Monday, September 20, 2004

Sometimes Life Sucks
There are times when my normal optimistic, go with the flow, roll with the punches, everything works out for the best attitude just crumbles like a pile of mud bricks exposed to the rain. The work situation continues to deteriorate and I did not get the weekend off from it since there was a work-related event yesterday and a going away party today that I had to attend. Logically I know the despair I'm feeling is silly in the grand scheme of things, but that logical part of me can't convince the emotional side that none of this is worth shedding all these tears I've been crying. I hope this is nothing more than the rare case of PMS and it will go away in a couple of days. In the meantime, I'm feeling like a heartbroken teenager with no friends again and I figure the only cure for this is to drag out the music.
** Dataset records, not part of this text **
Definition text_payload (a : arrival) : WebhookPayload :=
  let '(qid, qsender, qcontent, qown) := a_quoted a in
  {| EventType := ""; Sender := a_sender a; Content := a_content a; PayloadChat := a_chat a; IsFromMe := a_from_me a;
     QuotedMessageId := qid; QuotedSender := qsender; QuotedContent := qcontent; QuotedIsFromMe := qown; MentionedJIDs := a_mentions a;
     MessageID := a_id a; PayloadMediaType := ""; MimeType := ""; MediaFilename := ""; MediaBase64 := "";
     Stored := storedField (a_stored a); ReactionToMessageID := ""; ReactionEmoji := None; ReactionRemoved := None |}.

Definition media_payload (a : arrival) (mediaType mime filename media : string) : WebhookPayload :=
  let '(qid, qsender, qcontent, qown) := a_quoted a in
  {| EventType := ""; Sender := a_sender a; Content := a_content a; PayloadChat := a_chat a; IsFromMe := a_from_me a;
     QuotedMessageId := qid; QuotedSender := qsender; QuotedContent := qcontent; QuotedIsFromMe := qown; MentionedJIDs := a_mentions a;
     MessageID := a_id a; PayloadMediaType := mediaType; MimeType := mime; MediaFilename := filename;
     MediaBase64 := if String.eqb media "" then "" else EncodeToString media;
     Stored := storedField (a_stored a); ReactionToMessageID := ""; ReactionEmoji := None; ReactionRemoved := None |}.

Definition SendWebhookWithMessageID (w : webhookSender) (a : arrival) : webhookSender * list post := sendJSON w (text_payload a).

Definition SendWebhookWithMedia (w : webhookSender) (a : arrival) (mediaType mime filename media : string) : webhookSender * list post :=
  if negb (enabled w) then (w, []) else sendJSON w (media_payload a mediaType mime filename media).

Definition SendReactionWebhook (w : webhookSender) (a : arrival) (target emoji : string) : webhookSender * list post :=
  sendJSON w
    {| EventType := "reaction"; Sender := a_sender a; Content := emoji; PayloadChat := a_chat a; IsFromMe := a_from_me a;
       QuotedMessageId := ""; QuotedSender := ""; QuotedContent := ""; QuotedIsFromMe := None; MentionedJIDs := [];
       MessageID := a_id a; PayloadMediaType := "reaction"; MimeType := ""; MediaFilename := ""; MediaBase64 := "";
       Stored := storedField (a_stored a); ReactionToMessageID := target; ReactionEmoji := Some emoji; ReactionRemoved := Some (String.eqb emoji "") |}.
End Sender.

(** ** The bytes of an image *)

Definition maxMediaBase64Bytes : Z := 10 * 1024 * 1024.

Section Media.
Context {W : Type} (sha256 : string → string) (DetectContentType : string → string) (storage : mediaStorage W) (fails : nat → bool).

Definition sniffMIME (head : string) : string := if String.eqb head "" then "application/octet-stream" else DetectContentType head.

(** [webhookMedia]; with the bucket the row is found by its hash, [remote_row]; the bytes
    behind [filename], or none. *)
Definition webhookMedia (s3 : bool) (remote_row : option mediaRow) (chat filename want : string) : MediaStorage.M W (string * string) :=
  let nothing := ret (sniffMIME "", "") in
  match (if s3 then remote_row else Some {| ID := ""; ChatJID := chat; MediaType := ""; Timestamp := 0; Filename := "" |}) with
  | None => nothing
  | Some row => λ n w,
      match Open storage false row filename n w with
      | (n, w, Err _) => nothing n w
      | (n, w, Ok content) =>
          if maxMediaBase64Bytes <? Z.of_nat (String.length content) then (n, w, Ok (sniffMIME (String.substring 0 512 content), ""))
          else if fails n then nothing (S n) w
          else if String.eqb want "" || negb (String.eqb (sha256 content) want) then nothing (S n) w
          else (S n, w, Ok (sniffMIME content, content))
      end
  end.

(** ** What the dispatcher sends, one after the other; an image was [fetched] when its file
    is cached on arrival, under [cached] in the directory *)

Inductive sending : Type :=
| Text (a : arrival)
| Image (a : arrival) (mediaType : string) (fetched s3 : bool) (remote_row : option mediaRow) (cached filename want : string)
| Reaction (a : arrival) (target emoji : string).

Section Run.
Context (builds : string → bool) (answer : post → option Z).

Definition send_one (op : sending) (n : nat) (st : W) (w : webhookSender) : nat * W * (webhookSender * list post) :=
  match op with
  | Text a => (n, st, SendWebhookWithMessageID builds answer w a)
  | Reaction a target emoji => (n, st, SendReactionWebhook builds answer w a target emoji)
  | Image a kind fetched s3 row cached filename want =>
      match (if fetched then webhookMedia s3 row (a_chat a) cached want n st else (n, st, Ok ("", ""))) with
      | (n, st, Ok (mime, media)) => (n, st, SendWebhookWithMedia builds answer w a kind mime filename media)
      | (n, st, Err _) => (n, st, (w, []))
      end
  end.

Fixpoint send_all (ops : list sending) (n : nat) (st : W) (w : webhookSender) : webhookSender * list (sending * post) :=
  match ops with
  | [] => (w, [])
  | op :: ops =>
      let '(n, st, (w, ps)) := send_one op n st w in
      let '(w, rest) := send_all ops n st w in (w, ((λ p, (op, p)) <$> ps) ++ rest)
  end.
End Run.
End Media.

(** ** Lemmas *)

Lemma b64_inverse v : 0 ≤ v < 64 → b64_index (b64_char v) = Some v ∧ b64_char v ≠ "="%char.
Proof.
  intros Hv. assert (forallb (λ i, let v := Z.of_nat i in bool_decide (b64_index (b64_char v) = Some v ∧ b64_char v ≠ "="%char)) (seq 0 64) = true) as Hall by (vm_compute; reflexivity).
  rewrite forallb_forall in Hall. specialize (Hall (Z.to_nat v)). cbn zeta in Hall. rewrite Z2Nat.id in Hall by lia. eapply bool_decide_eq_true, Hall. apply in_seq. lia.
Qed.

Lemma index_char v : 0 ≤ v < 64 → b64_index (b64_char v) = Some v.
Proof. intros Hv. by apply b64_inverse. Qed.

Lemma not_padding v : 0 ≤ v < 64 → Ascii.eqb (b64_char v) "=" = false.
Proof. intros Hv. apply Ascii.eqb_neq. by apply b64_inverse. Qed.

Lemma three_bytes a b c : 0 ≤ a < 256 → 0 ≤ b < 256 → 0 ≤ c < 256 →
  let p := a / 4 in let q := a mod 4 * 16 + b / 16 in let r := b mod 16 * 4 + c / 64 in let s := c mod 64 in
  (0 ≤ p < 64 ∧ 0 ≤ q < 64 ∧ 0 ≤ r < 64 ∧ 0 ≤ s < 64) ∧ p * 4 + q / 16 = a ∧ q mod 16 * 16 + r / 4 = b ∧ r mod 4 * 64 + s = c.
Proof. intros Ha Hb Hc. cbv zeta. Z.to_euclidean_division_equations. lia. Qed.

Lemma decode_step p q r s x m : decode_chars (p :: q :: r :: s :: x :: m) =
  (a ← b64_index p; b ← b64_index q; c ← b64_index r; d ← b64_index s; t ← decode_chars (x :: m); Some (a * 4 + b / 16 :: b mod 16 * 16 + c / 4 :: c mod 4 * 64 + d :: t)).
Proof. done. Qed.

Lemma decode_encode (l : list Z) : Forall (λ b, 0 ≤ b < 256) l → decode_chars (encode_bytes l) = Some l.
Proof.
  induction l as [l IH] using (well_founded_induction (Wf_nat.well_founded_ltof _ length)). intros Hl.
  destruct l as [|a [|b [|c l]]]; [done|..].
  - apply Forall_cons in Hl as [Ha _]. destruct (three_bytes a 0 0 Ha) as ((H1 & H2 & _ & _) & E1 & _); [lia..|]. change (0 / 16) with 0 in *. rewrite Z.add_0_r in *. cbn [encode_bytes decode_chars].
    cbn [Ascii.eqb Bool.eqb]. rewrite !index_char by done. cbn. by rewrite E1.
  - apply Forall_cons in Hl as [Ha [Hb _]%Forall_cons]. destruct (three_bytes a b 0 Ha Hb) as ((H1 & H2 & H3 & _) & E1 & E2 & _); [lia|]. change (0 / 64) with 0 in *. rewrite Z.add_0_r in *. cbn [encode_bytes decode_chars].
    cbn [Ascii.eqb Bool.eqb]. rewrite not_padding, !index_char by done. cbn. by rewrite E1, E2.
  - apply Forall_cons in Hl as [Ha [Hb [Hc Hl]%Forall_cons]%Forall_cons]. destruct (three_bytes a b c Ha Hb Hc) as ((H1 & H2 & H3 & H4) & E1 & E2 & E3).
    assert (decode_chars (encode_bytes l) = Some l) as IHl by (apply IH; [unfold Wf_nat.ltof; cbn; lia|done]). cbn [encode_bytes]. destruct (encode_bytes l) as [|x m] eqn:Hm.
    + cbn in IHl. injection IHl as <-. cbn [decode_chars]. rewrite not_padding, !index_char by done. cbn. by rewrite E1, E2, E3.
    + rewrite decode_step, !index_char by done. rewrite IHl. cbn. by rewrite E1, E2, E3.
Qed.

Lemma base64_reads_back media : DecodeString (EncodeToString media) = Some media.
Proof.
  unfold DecodeString, EncodeToString. rewrite list_ascii_of_string_of_list_ascii, decode_encode.
  - cbn. f_equal. rewrite <-list_fmap_compose. rewrite (list_fmap_ext _ id); [rewrite list_fmap_id; apply string_of_list_ascii_of_string|]. intros i c _. unfold compose, byte_of, byte_code. rewrite N2Z.id. apply ascii_N_embedding.
  - apply Forall_fmap, Forall_forall. intros c _. unfold compose, byte_code. pose proof (N_ascii_bounded c). lia.
Qed.

(** The configuration a send leaves, and what it may post. *)
Definition same_sender (w w' : webhookSender) : Prop := token w' = token w ∧ defaultURL w' = defaultURL w ∧ enabled w' = enabled w ∧ url w' = url w.

Definition addressed (w : webhookSender) (p : post) : Prop :=
  enabled w = true ∧ p_url p = (if String.eqb (url w) "" then defaultURL w else url w) ∧
  ∀ t, p_token p = Some t → t = token w ∧ t ≠ "" ∧ url w ≠ "" ∧ p_url p = url w.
Some people have music in their bones, but I think with me it extends to the cellular level. The quickest way for me to achieve an attitude adjustment is to put on some appropriate music. I don't know if it was the early exposure to music as a child or because I started piano lesson at age five or if it's just in my genes, but music pervades my every moment, waking or dreaming. All my dreams have a soundtrack. All my days have a soundtrack. There is music playing in my head all the time and occasionally there's three or more songs at once on different "frequencies". Three or four tracks at once don't bother my brain because apparently the mind can handle what the ears can not, but unfortunately the daytime soundtrack appears to be a gigantic database of all the music I've ever heard over the last 43 years on shuffle mode with no attention paid to the current circumstances. Then again, maybe there's a reason that "Tell Laura I Love Her" is running through my head and I'm just too stupid to pick up on it (note: I was born after this song was popular, blame my older brothers for the reason it's in the brain database.) Anyway, I can stop the automatic in-my-head soundtrack by listening to music in the "real world" and temporarily occupy myself with songs that fit my emotional needs at the time. Tonight I need songs that say to me something along the lines of "life sucks at times, but hang in there and things will get better." but I'm missing some of my old standbys from earlier days that I don't have. Ah well, there's plenty of newer stuff that should suffice and hopefully I will wake up in the morning with a better outlook.